Rot-Weiß-Rot-Card - Türe zu qualifizierter Zuwanderung und gelungener Integration

Industrie: gesteuerte Zuwanderung, raschere Integration - mehr Transparenz und Klarheit für österreichische Bevölkerung und Neuzuwandernde

Wien (OTS/PdI) - "Mit der Rot-Weiß-Rot-Card lassen wir Zuwanderung nicht mehr geschehen, sondern gestalten sie im Sinne einer qualifizierten Zuwanderung", betonte Mag. Christoph Neumayer, Generalsekretär der Industriellenvereinigung (IV). Die Industrie habe sich stets für eine kriteriengeleitete Zuwanderung nach Österreich eingesetzt und begrüße daher die Einführung der Rot-Weiß-Rot-Card, über die ab 1. Juli Bürgerinnen und Bürger aus Nicht-EU-Staaten nach Österreich zuwandern können.

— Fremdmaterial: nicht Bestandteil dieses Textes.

(** * Gravity simulation: the rigid body of [main.go]

    A shallow embedding of the [Object] type of [main.go] (the spec's
    Body) with its constructor [NewObject] and its two mutating methods
    [AddForce] and [Update], and of the two lines of the frame loop that
    drive them.

    Numbers are Go [float32] values.  They are modelled by the IEEE-754
    binary32 instance (24 bits of precision, infinities at exponent 128)
    of the Standard Library's [SpecFloat], with round-to-nearest-even,
    every operation rounded on its own (no fused multiply-add).  The
    carrier [spec_float] is wider than binary32; [F32.wf] tells the
    binary32 numbers apart, and the operations are shown to stay within
    them.  The second part of the file models the rest of [main.go]:
    the model matrix, the shader loader and [main] with its frame loop,
    whose calls into the window and OpenGL packages are recorded, with
    the answers of these packages as a parameter. *)

From Stdlib Require Import ZArith Bool Lia SpecFloat List String Ascii.
Import ListNotations.

Local Open Scope Z_scope.

(** ** Go's [float32] *)

Module F32.

Definition prec : Z := 24.
Definition emax : Z := 128.

Definition float32 : Type := spec_float.

(** The members of [spec_float] that are binary32 numbers: every
    value a Go [float32] variable can hold is one of them. *)
Definition wf (x : float32) : bool := valid_binary prec emax x.

Definition add : float32 -> float32 -> float32 := SFadd prec emax.
Definition mul : float32 -> float32 -> float32 := SFmul prec emax.
Definition div : float32 -> float32 -> float32 := SFdiv prec emax.
Definition neg : float32 -> float32 := SFopp.
Definition ltb : float32 -> float32 -> bool := SFltb.
Definition leb : float32 -> float32 -> bool := SFleb.
Definition eqb : float32 -> float32 -> bool := SFeqb.

(** Conversion of an integer constant. *)
Definition of_Z (z : Z) : float32 := binary_normalize prec emax z 0 false.

(** Conversion of the decimal constant [n / d]: the quotient of two
    exactly representable integers, rounded once. *)
Definition lit (n d : Z) : float32 := div (of_Z n) (of_Z d).

Definition zero : float32 := S754_zero false.
Definition one : float32 := Eval vm_compute in of_Z 1.
Definition minus_one : float32 := Eval vm_compute in of_Z (-1).
Definition nan : float32 := S754_nan.
Definition inf (s : bool) : float32 := S754_infinity s.

Definition is_nan (x : float32) : bool :=
  match x with S754_nan => true | _ => false end.

Definition is_finite (x : float32) : bool :=
  match x with S754_zero _ | S754_finite _ _ _ => true | _ => false end.

Definition is_zero (x : float32) : bool :=
  match x with S754_zero _ => true | _ => false end.

(** The same number: the same member of [spec_float], or two zeros,
    whose signs may differ. *)
Definition same (x y : float32) : Prop :=
  x = y \/ (is_zero x = true /\ is_zero y = true).

End F32.

Abbreviation float32 := F32.float32.

Declare Scope f32_scope.
Delimit Scope f32_scope with f32.
Infix "+" := F32.add : f32_scope.
Infix "*" := F32.mul : f32_scope.
Infix "/" := F32.div : f32_scope.
Notation "- x" := (F32.neg x) : f32_scope.
Infix "<?" := F32.ltb : f32_scope.
Infix "<=?" := F32.leb : f32_scope.
Infix "=?" := F32.eqb : f32_scope.

(** ** [mgl32.Vec3]: an array of three [float32]

    [main.go] imports the vector type from the package
    [github.com/go-gl/mathgl/mgl32], which is not part of the
    repository. *)

Module mgl32.

(** [type Vec3 [3]float32], with the accessors [X()], [Y()] and [Z()] of
    its elements 0, 1 and 2. *)
Record Vec3 : Type := mkVec3 { X : float32; Y : float32; Z : float32 }.

(** Modelled from the spec: [v1.Add(v2)] of the imported package, the
    vector sum of [velocity += acceleration * dt], taken component by
    component. *)
Definition Add (v1 v2 : Vec3) : Vec3 :=
  mkVec3 (X v1 + X v2)%f32 (Y v1 + Y v2)%f32 (Z v1 + Z v2)%f32.

(** Modelled from the spec: [v1.Mul(c)] of the imported package, the
    product of a vector and a scalar of [acceleration * dt], taken
    component by component. *)
Definition Mul (v1 : Vec3) (c : float32) : Vec3 :=
  mkVec3 (X v1 * c)%f32 (Y v1 * c)%f32 (Z v1 * c)%f32.

(** [v[i] = c].  The source only writes the constant index 1; Go
    refuses a constant index outside 0..2 when it compiles. *)
Definition set_at (v : Vec3) (i : nat) (c : float32) : Vec3 :=
  match i with
  | 0%nat => mkVec3 c (Y v) (Z v)
  | 1%nat => mkVec3 (X v) c (Z v)
  | 2%nat => mkVec3 (X v) (Y v) c
  | _ => v
  end.

(** The three components are binary32 numbers. *)
Definition wf (v : Vec3) : bool :=
  F32.wf (X v) && F32.wf (Y v) && F32.wf (Z v).

(** The same numbers in the three components. *)
Definition Same (v w : Vec3) : Prop :=
  F32.same (X v) (X w) /\ F32.same (Y v) (Y w) /\ F32.same (Z v) (Z w).

End mgl32.

Abbreviation Vec3 := mgl32.Vec3.
Abbreviation mkVec3 := mgl32.mkVec3.

(** ** The simulated object *)

Record Object : Type := mkObject {
  Position : Vec3;
  Velocity : Vec3;
  Mass : float32;
  Forces : Vec3;
  Elasticity : float32
}.
Fixpoint comparisons (evs : list event) : list (nat * nat) :=
  match evs with
  | [] => []
  | Printed _ :: rest => comparisons rest
  | Compared i j :: rest => (i, j) :: comparisons rest
  end.

(** The label pairs named by the overlap reports among the printed lines. *)
Fixpoint reported_conflicts (ms : list message) : list (string * string) :=
  match ms with
  | [] => []
  | MsgOverlap name1 _ name2 _ :: rest => (name1, name2) :: reported_conflicts rest
  | _ :: rest => reported_conflicts rest
  end.

(** ** Vocabulary of the specification *)

(** The template that the document loader hands over for a list of
    (label, CIDR string) pairs: one subnet resource per pair. *)
Definition subnet_resource (cidr : pyval) : pyval :=
  PyDict [("Type", PyStr Subnet_type);
          ("Properties", PyDict [("CidrBlock", cidr)])].

Definition template_with (resources : list (string * pyval)) : pyval :=
  PyDict [("Resources", PyDict resources)].

Definition template_of (entries : list (string * string)) : pyval :=
  template_with (map (fun e => (fst e, subnet_resource (PyStr (snd e)))) entries).

(** [entries] parse, entry by entry, to the labelled networks [nets]. *)
Definition parsed_as (entries : list (string * string))
    (nets : list (string * IPv4Network)) : Prop :=
  Forall2 (fun e n => fst n = fst e /\ IPv4Network_init (PyStr (snd e)) = Ok (snd n))
          entries nets.

(** The integer address range [start, end] of a prefix. *)
Definition range_start (n : IPv4Network) : Z := network_address n.
Definition range_end (n : IPv4Network) : Z := broadcast_address n.

Definition in_range (n : IPv4Network) (x : Z) : Prop :=
  range_start n <= x <= range_end n.

(** Number of host bits of a prefix. *)
Definition host_bits (n : IPv4Network) : Z := 32 - _prefixlen n.

(** Overlap in the sense of the glossary: the two ranges share an address. *)
Definition ranges_intersect (a b : IPv4Network) : Prop :=
  exists x, in_range a x /\ in_range b x.

(** What the constructor guarantees of a network object. *)
Record wf_network (n : IPv4Network) : Prop := {
  wf_prefix : 0 <= _prefixlen n <= 32;
  wf_netmask : netmask n = _ip_int_from_prefix (_prefixlen n);
  wf_address : 0 <= network_address n <= _ALL_ONES;
  wf_canonical : Z.land (network_address n) (netmask n) = network_address n
}.

(** All index pairs [(i, j)] with [i < j < n], by rows, written from the
    specification's "every pair exactly once (i < j)". *)
Definition pairs_from (i : nat) (n : nat) : list (nat * nat) :=
  map (fun j => (i, j)) (seq (S i) (n - S i)).

Definition ordered_pairs (n : nat) : list (nat * nat) :=
  flat_map (fun i => pairs_from i n) (seq 0 n).

(** All conflicting label pairs of a list of labelled networks, written
    from the specification's "set of conflicting pairs". *)
Fixpoint conflicts_with (name1 : string) (net1 : IPv4Network)
    (rest : list (string * IPv4Network)) : list (string * string) :=
  match rest with
  | [] => []
  | (name2, net2) :: tl =>
      if overlaps net1 net2 then (name1, name2) :: conflicts_with name1 net1 tl
      else conflicts_with name1 net1 tl
  end.

Fixpoint all_conflicts (nets : list (string * IPv4Network)) : list (string * string) :=
  match nets with
  | [] => []
  | (name1, net1) :: rest => (conflicts_with name1 net1 rest ++ all_conflicts rest)%list
  end.

(** Text of a CIDR in "a.b.c.d/n" form from its five decimal numbers. *)
Definition address_text (a b c d : Z) : string :=
  join "." (map py_str_int [a; b; c; d]).

Definition cidr_text (a b c d n : Z) : string :=
  (address_text a b c d ++ "/" ++ py_str_int n)%string.

(** The address integer that the four octets denote. *)
Definition ip_of_octets (a b c d : Z) : Z := int_from_bytes_big [a; b; c; d].

(** The pairs of row [i] and below, for a list whose part from index [i]
    on has [len] entries. *)
Fixpoint rows (i len : nat) : list (nat * nat) :=
  match len with
  | O => []
  | S len' => (map (pair i) (seq (S i) len') ++ rows (S i) len')%list
  end.
(** * BuffetGPT decision pipeline: a shallow embedding and its properties

    The development follows the Python sources under [backend/app]:
    [models/schemas.py], [config.py] and the agents [nutrition.py],
    [stomach.py], [optimization.py], [strategy.py] and [pipeline.py].

    Modelling conventions.
    - Python [float] and [int] values are exact rationals ([Q]); a comparison
      of two numbers is a comparison of their values ([Qle_bool], [Qeq_bool]).
      Binary rounding of IEEE doubles is not part of the model.
    - Python [str] is [string]; [str.lower], [str.strip] and [str.title] act
      on the ASCII range and leave every other byte as it is.
    - A [dict] whose iteration order matters is an association list in
      insertion order.  A [set] of strings is iterated in an order that the
      interpreter fixes per process from its hash seed; that order is an
      explicit argument ([HashOrder]).
    - [x in xs] on a list of pydantic models compares field by field. *)

From Stdlib Require Import ZArith QArith Qround Qminmax Lqa Lia.
From Stdlib Require Import List String Ascii Bool Permutation Sorted.
From Stdlib Require Import DecimalString.
Import ListNotations.

Open Scope string_scope.
Open Scope list_scope.
Open Scope Q_scope.

(* ================================================================= *)
(** ** Python built-ins used by the agents *)

Module Py.

(** *** Strings *)

Definition lower_char (c : ascii) : ascii :=
  let n := nat_of_ascii c in
  if ((65 <=? n) && (n <=? 90))%nat then ascii_of_nat (n + 32) else c.

Definition upper_char (c : ascii) : ascii :=
  let n := nat_of_ascii c in
  if ((97 <=? n) && (n <=? 122))%nat then ascii_of_nat (n - 32) else c.

Definition is_cased (c : ascii) : bool :=
  let n := nat_of_ascii c in
  (((65 <=? n) && (n <=? 90)) || ((97 <=? n) && (n <=? 122)))%nat.

(** [str.isspace] on the ASCII range: TAB..CR, FS..US and the blank. *)
Definition isspace (c : ascii) : bool :=
  let n := nat_of_ascii c in
  (((9 <=? n) && (n <=? 13)) || ((28 <=? n) && (n <=? 32)))%nat.

(** [s.lower()] *)
Fixpoint lower (s : string) : string :=
  match s with
  | EmptyString => EmptyString
  | String c r => String (lower_char c) (lower r)
  end.

(** [needle in hay] for two strings. *)
Fixpoint contains (needle hay : string) : bool :=
  String.prefix needle hay
  || match hay with
     | EmptyString => false
     | String _ r => contains needle r
     end.

Fixpoint lstrip (s : string) : string :=
  match s with
  | EmptyString => EmptyString
  | String c r => if isspace c then lstrip r else s
  end.

Fixpoint rstrip (s : string) : string :=
  match s with
  | EmptyString => EmptyString
  | String c r =>
      match rstrip r with
      | EmptyString => if isspace c then EmptyString else String c EmptyString
      | r' => String c r'
      end
  end.

(** [s.strip()] *)
Definition strip (s : string) : string := rstrip (lstrip s).

(** [s.replace(old, new)] for one-character [old] and [new]. *)
Fixpoint replace_char (old new : ascii) (s : string) : string :=
  match s with
  | EmptyString => EmptyString
  | String c r =>
      String (if Ascii.eqb c old then new else c) (replace_char old new r)
  end.

(** [s.title()]: a cased character is upper-cased when it follows an
    uncased one (or starts the string) and lower-cased otherwise. *)
Fixpoint title_from (prev_cased : bool) (s : string) : string :=
  match s with
  | EmptyString => EmptyString
  | String c r =>
      String (if prev_cased then lower_char c else upper_char c)
             (title_from (is_cased c) r)
  end.

Definition title (s : string) : string := title_from false s.

(** [sep.join(parts)] *)
Fixpoint join (sep : string) (parts : list string) : string :=
  match parts with
  | [] => EmptyString
  | [p] => p
  | p :: rest => (p ++ sep ++ join sep rest)%string
  end.

(** [any(kw in s for kw in kws)] *)
Definition any_in (kws : list string) (s : string) : bool :=
  existsb (fun kw => contains kw s) kws.

(** [x in xs] for a list of strings. *)
Definition str_in (x : string) (xs : list string) : bool :=
  existsb (String.eqb x) xs.

(** *** Numbers *)

Definition Qlt_bool (a b : Q) : bool := negb (Qle_bool b a).

(** Truthiness of a number: [if x] holds unless [x == 0]. *)
Definition truthy (x : Q) : bool := negb (Qeq_bool x 0).

(** [x or y] on numbers. *)
Definition num_or (x y : Q) : Q := if truthy x then x else y.

(** Nearest integer, ties to the even one. *)
Definition round_half_even (x : Q) : Z :=
  let f := Qfloor x in
  match ((x - inject_Z f) ?= (1 # 2))%Q with
  | Lt => f
  | Gt => (f + 1)%Z
  | Eq => if Z.even f then f else (f + 1)%Z
  end.

Definition pow10 (n : nat) : Q := inject_Z (10 ^ Z.of_nat n).

(** [round(x, ndigits)] *)
Definition round (x : Q) (ndigits : nat) : Q :=
  inject_Z (round_half_even (x * pow10 ndigits)) / pow10 ndigits.

(** [sum(xs)] starts from 0 and adds from the left. *)
Definition sum (xs : list Q) : Q := fold_left Qplus xs 0.

Definition len {A : Type} (xs : list A) : Q :=
  inject_Z (Z.of_nat (List.length xs)).

(** *** [list.sort(key=...)] and [sorted(..., key=...)]

    Both are stable.  For a total preorder on keys the stable arrangement
    is unique, and insertion into a sorted suffix, in front of the first
    element that is not smaller, produces it. *)
Section Sort.
Context {A : Type} (key : A -> Q).

Fixpoint insert_by (x : A) (l : list A) : list A :=
  match l with
  | [] => [x]
  | y :: r =>
      if Qle_bool (key x) (key y) then x :: l else y :: insert_by x r
  end.

Definition sort_by (l : list A) : list A := fold_right insert_by [] l.

(** The order that the result is sorted by. *)
Definition key_le (a b : A) : Prop := key a <= key b.
End Sort.

(** *** Number literals and their [repr]

    The nutrition table is written with integer literals and with float
    literals that have one fractional digit; [repr] prints such a float the
    way it was written. *)
Inductive number : Type :=
| PyInt (n : N)
| PyFloat (whole tenths : N).

Definition value (x : number) : Q :=
  match x with
  | PyInt n => inject_Z (Z.of_N n)
  | PyFloat w t => inject_Z (Z.of_N w) + inject_Z (Z.of_N t) / 10
  end.

Definition repr_N (n : N) : string := NilZero.string_of_uint (N.to_uint n).

Definition repr_number (x : number) : string :=
  match x with
  | PyInt n => repr_N n
  | PyFloat w t => (repr_N w ++ "." ++ repr_N t)%string
  end.

(** [repr] of a string without quotes or escapes inside. *)
Definition repr_str (s : string) : string := ("'" ++ s ++ "'")%string.
(** * comics-zipper: the classifier, the archiver and the worker pool

    A shallow embedding of [src/filesystem.py] (classes [FileSystemScanner]
    and [FileSystemWatcher]), [src/compression.py] (classes
    [CompressionTask] and [CompressionManager]), [add_task_result] of
    [src/report.py] and two helpers of [src/utils.py], with the properties
    of the specification that concern them and further properties of the
    code.

    Conventions of the embedding.
    - A Python [str] is a [string] of bytes (its UTF-8 encoding).
      [str.lower] is modelled on the ASCII letters; no other character
      lower-cases to a letter that occurs in an image extension.
    - Paths follow [posixpath]: the separator is [/].
    - A Python float that is the quotient of two integers is the exact
      rational ([Q]).
    - The file system is a static snapshot: what the code reads from it is
      given by functions (for [os.scandir], [os.path.getsize], ...) and by a
      directory tree (for [os.walk]).
    - A Python exception is a value of [Exc]; a call that may raise returns
      an [outcome]. Every exception considered is an instance of
      [Exception] (file system, zipfile and hashing errors are). *)

From Stdlib Require Import QArith Ascii String.
From stdpp Require Import gmap strings list sorting.

#[local] Set Warnings "-register-all".

(** ** Python values shared by both files *)

Inductive ExcClass :=
  | PermissionError
  | FileNotFoundError
  | NotADirectoryError
  | OSError
  | BadZipFile
  | CancelledError
  | ZeroDivisionError.

#[global] Instance ExcClass_eq_dec : EqDecision ExcClass.
Proof. solve_decision. Defined.

Record Exc := MkExc { exc_class : ExcClass; exc_msg : string }.

#[global] Instance Exc_eq_dec : EqDecision Exc.
Proof. solve_decision. Defined.

Inductive outcome (A : Type) :=
  | Returns (a : A)
  | Raises (e : Exc).
Arguments Returns {A} a.
Arguments Raises {A} e.

(** ** Strings and paths ([str.lower], [os.path]) *)

Definition lower_ascii (c : ascii) : ascii :=
  let n := nat_of_ascii c in
  if (65 <=? n)%nat && (n <=? 90)%nat then ascii_of_nat (n + 32) else c.

Fixpoint lower (s : string) : string :=
  match s with
  | EmptyString => EmptyString
  | String c s' => String (lower_ascii c) (lower s')
  end.

(** [s.rfind(c)]: the index of the last occurrence of [c], or [-1]. *)
Fixpoint rfind_from (c : ascii) (s : string) (i : Z) (found : Z) : Z :=
  match s with
  | EmptyString => found
  | String d s' => rfind_from c s' (i + 1) (if Ascii.eqb c d then i else found)
  end.

Definition rfind (c : ascii) (s : string) : Z := rfind_from c s 0 (-1).

Fixpoint take_str (n : nat) (s : string) : string :=
  match n, s with
  | S n', String c s' => String c (take_str n' s')
  | _, _ => EmptyString
  end.

Fixpoint drop_str (n : nat) (s : string) : string :=
  match n, s with
  | S n', String _ s' => drop_str n' s'
  | _, _ => s
  end.

Definition sep : ascii := "/"%char.
Definition extsep : ascii := "."%char.

Fixpoint all_extsep (s : string) : bool :=
  match s with
  | EmptyString => true
  | String c s' => Ascii.eqb c extsep && all_extsep s'
  end.

(** [genericpath._splitext]: the extension starts at the last dot of the last
    component, unless only dots come before it in that component. *)
Definition splitext (p : string) : string * string :=
  let sepIndex := rfind sep p in
  let dotIndex := rfind extsep p in
  if (sepIndex <? dotIndex)%Z then
    let filenameIndex := Z.to_nat (sepIndex + 1) in
    let leading := take_str (Z.to_nat dotIndex - filenameIndex) (drop_str filenameIndex p) in
    if all_extsep leading then (p, EmptyString)
    else (take_str (Z.to_nat dotIndex) p, drop_str (Z.to_nat dotIndex) p)
  else (p, EmptyString).

Definition ends_with_sep (s : string) : bool :=
  (rfind sep s =? Z.of_nat (String.length s) - 1)%Z && negb (String.eqb s "").

Definition starts_with_sep (s : string) : bool :=
  match s with
  | String c _ => Ascii.eqb c sep
  | EmptyString => false
  end.

(** [posixpath.join(a, b)]. *)
Definition path_join (a b : string) : string :=
  if starts_with_sep b then b
  else if String.eqb a "" || ends_with_sep a then String.append a b
  else String.append a (String.append "/" b).

(** [posixpath.basename(p)]: what follows the last separator. *)
Definition basename (p : string) : string :=
  drop_str (Z.to_nat (rfind sep p + 1)) p.

Fixpoint all_sep (s : string) : bool :=
  match s with
  | EmptyString => true
  | String c s' => Ascii.eqb c sep && all_sep s'
  end.

Fixpoint rstrip_sep_rev (r : list ascii) : list ascii :=
  match r with
  | c :: r' => if Ascii.eqb c sep then rstrip_sep_rev r' else r
  | [] => []
  end.

Definition rstrip_sep (s : string) : string :=
  string_of_list_ascii (rev (rstrip_sep_rev (rev (list_ascii_of_string s)))).

(** [posixpath.dirname(p)]. *)
Definition dirname (p : string) : string :=
  let head := take_str (Z.to_nat (rfind sep p + 1)) p in
  if negb (String.eqb head "") && negb (all_sep head) then rstrip_sep head else head.

(** [s.count(os.sep)]. *)
Fixpoint count_sep (s : string) : nat :=
  match s with
  | EmptyString => 0
  | String c s' => (if Ascii.eqb c sep then 1 else 0) + count_sep s'
  end.

(** ** [os.walk] over a directory tree

    A directory has a name, the names of its entries that are not
    directories, and its sub-directories. [os.walk(top)] is top-down: it
    yields [(root, dirs, files)] for [top], lets the consumer edit [dirs] in
    place, and then walks the sub-directories that are still listed. The
    edit is the parameter [edit root dirs]; the edits of the source only
    remove names, so a sub-directory is walked iff its name is still
    listed. The name of the tree's root is not read: the walk starts at the
    path it is given. *)

Inductive FsTree :=
  | FsDir (dir_name : string) (files : list string) (subdirs : list FsTree).
(** *** Why a candidate is removed *)

Lemma revise_one_sublist_cells (x y : nat) (D : DomainSudoku) (b : bool)
    (n : nat * nat) (y' x' : nat) :
  dcell (revise_one x y (D, b) n).1 y' x' `sublist_of` dcell D y' x'.
Proof.
  destruct (revise_one_cases x y D b n) as [->|(v & i & _ & _ & ->)]; [done|].
  simpl.
  destruct (dcell_set_dcell_cases D y x y' x' (delete i (dcell D y x)))
    as [->|[[= -> ->] ->]]; [done|].
  apply sublist_delete.
Qed.

Lemma elem_of_delete_or (l : list Z) (i : nat) (v w : Z) :
  l !! i = Some v → w ∈ l → w ∉ delete i l → w = v.
Proof.
  intros Hi Hw Hnot. destruct (decide (w = v)) as [|Hne]; [done|].
  destruct Hnot. by apply (elem_of_delete_ne l i v).
Qed.

Lemma revise_one_explained (D0 D : DomainSudoku) (x y : nat) (b : bool)
    (n : nat * nat) :
  (x < 9)%nat → (y < 9)%nat → n ∈ constraintCoordinates x y →
  removals_explained D0 D → removals_explained D0 (revise_one x y (D, b) n).1.
Proof.
  intros Hx Hy Hn Hexp y' x' v Hy' Hx' Hv0 Hnot.
  destruct (decide (v ∈ dcell D y' x')) as [Hin|Hnin].
  - destruct (revise_one_cases x y D b n) as [Heq|(w & i & Hw & Hi & Heq)];
      rewrite Heq in Hnot |- *; [done|]. cbn [fst] in *.
    destruct (dcell_set_dcell_cases D y x y' x' (delete i (dcell D y x)))
      as [Hsame|[[= -> ->] Hnew]]; [by rewrite Hsame in Hnot|].
    rewrite Hnew in Hnot.
    pose proof (elem_of_delete_or _ _ _ _ Hi Hin Hnot) as ->.
    exists n. split; [done|].
    destruct (constraintCoordinates_neighbour x y n Hx Hy Hn) as (_ & _ & Hne & _).
    rewrite dcell_set_dcell_ne by (by destruct n). by rewrite Hw.
  - destruct (Hexp y' x' v Hy' Hx' Hv0 Hnin) as (m & Hm & Hsub).
    exists m. split; [done|]. etrans; [apply revise_one_sublist_cells|done].
Qed.

Lemma ac3_explained (D : DomainSudoku) (r : result) :
  wf_domain D → ac3 D = Returns r → removals_explained D (sudoku r).
Proof.
  intros Hwf Hr.
  apply (ac3_grid_invariant (removals_explained D)) with D; try done.
  - intros x y D' Hx Hy _ Hexp.
    apply (revise_invariant (removals_explained D)); [|done].
    intros D'' b n Hn. by apply revise_one_explained.
  - intros y x v _ _ Hin Hnot. done.
Qed.

(** X20: when [ac3] reports a 9x9 domain grid solvable, every candidate it
    has removed from a cell is, in the result, the single candidate of
    another cell in the same row, column or block. *)
Theorem ac3_removals_are_explained (D : DomainSudoku) :
  wf_domain D →
  ∃ r, ac3 D = Returns r
       ∧ (solvable r = true →
          ∀ y x v, (y < 9)%nat → (x < 9)%nat →
            v ∈ dcell D y x → v ∉ dcell (sudoku r) y x →
            ∃ y' x', (y', x') ∈ constraintCoordinates x y
                     ∧ dcell (sudoku r) y' x' = [v]).
Proof.
  intros Hwf. destruct (ac3_returns D Hwf) as [r Hr]. exists r.
  split; [done|]. intros Hsolv y x v Hy Hx Hin Hnot.
  destruct (ac3_explained D r Hwf Hr y x v Hy Hx Hin Hnot)
    as ([y' x'] & Hn & Hsub).
  exists y', x'. split; [done|]. cbn [fst snd] in Hsub.
  destruct (constraintCoordinates_neighbour x y _ Hx Hy Hn) as (H1 & H2 & _).
  pose proof (ac3_solvable_nonempty D r Hwf Hr Hsolv y' x' H1 H2) as Hne.
  destruct (dcell (sudoku r) y' x') as [|a l]; [done|].
  apply sublist_cons_l in Hsub as (k1 & k2 & Heq & Hl).
  destruct k1 as [|? [|??]]; simplify_eq/=.
  apply sublist_nil_r in Hl as ->. done.
Qed.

Aktuelle Studien bestätigen: Eine qualifizierte Zuwanderungspolitik habe positive Wirkungen auf den Arbeitsmarkt, gemessen an Beschäftigung und Arbeitslosigkeit, auf das Wachstum und den öffentlichen Sektor. "Durch das kriteriengeleitete Zuwanderungsmodell gewinnt Österreich nicht nur an Attraktivität für qualifizierte Zuwandernde und damit an Wettbewerbsstärke, sondern öffnet auch von Beginn an Türen zu einer gelungenen Integration", so Neumayer. Zuwandernde mit höherer Ausbildung haben eine steigende Wahrscheinlichkeit am Arbeitsmarkt zu partizipieren und eine Beschäftigung zu finden. Durch die Möglichkeit der besseren Steuerung trage das neue Zuwanderungssystem damit zu einer raschen Arbeitsmarktintegration von Anfang an bei. Die Bildungsneigung steige insgesamt, da die Bildung der Kinder mit der der Eltern stark korreliere. "Ein nächster Schritt ist die Betreuung für zugewanderte Menschen und ihrer Familien ab ihrer Ankunft. Dadurch fühlen sie sich von Anfang an willkommen und finden bei der Integration in den österreichischen Arbeitsmarkt sowie in die Gesellschaft Unterstützung", forderte Neumayer.

Klarheit und Transparenz als Vorteil für die Aufnahmegesellschaft sowie die Neuzuwandernden

"Eine auf Kriterien basierte Migration gibt potenziellen Zuwandernden nicht nur Orientierung, welche Qualifikationen am österreichischen Arbeitsmarkt gefragt sind, sondern steuert gleichzeitig die Zuwanderung im Sinne des Wirtschaftsstandortes Österreichs", ist Neumayer von den Vorteilen im Vergleich zum abgelösten Quotensystem überzeugt. "Höher qualifizierte Arbeitskräfte wirken dem Fachkräftemangel entgegen, stimulieren die Produktivität und damit das Wirtschaftswachstum." Laut einer aktuellen Studie des IHS könnten allein durch die verbesserte Qualifikationsstruktur der Migrantinnen und Migranten zusätzliche 20.000 bis 25.000 Arbeitsplätze bis zum Jahr 2050 geschaffen werden. Zielgruppenorientierte Information und Beratung sei allerdings eine Grundvoraussetzung, damit sich Menschen für (oder gegen) die Zuwanderung in ein Land entscheiden. Hochmobile, weltweit umworbene Talente sollen sich daher zukünftig bereits in ihrem Herkunftsstaat über Österreich informieren können.

Um der österreichischen Bevölkerung die Vorteile des neuen Systems näher zu bringen, sei Offenheit und internationales Denken gefragt. "Der Erfolg hängt davon ab, ob sachlich und neutral berichtet und diskutiert wird. Dazu muss es in Österreich insgesamt zu einem Umdenken kommen, wenn es um Migration und Integration geht", betont der IV-Generalsekretär. Denn Migration passiere laufend, es liege an den Akteuren diese auch im Sinne Österreichs zu gestalten.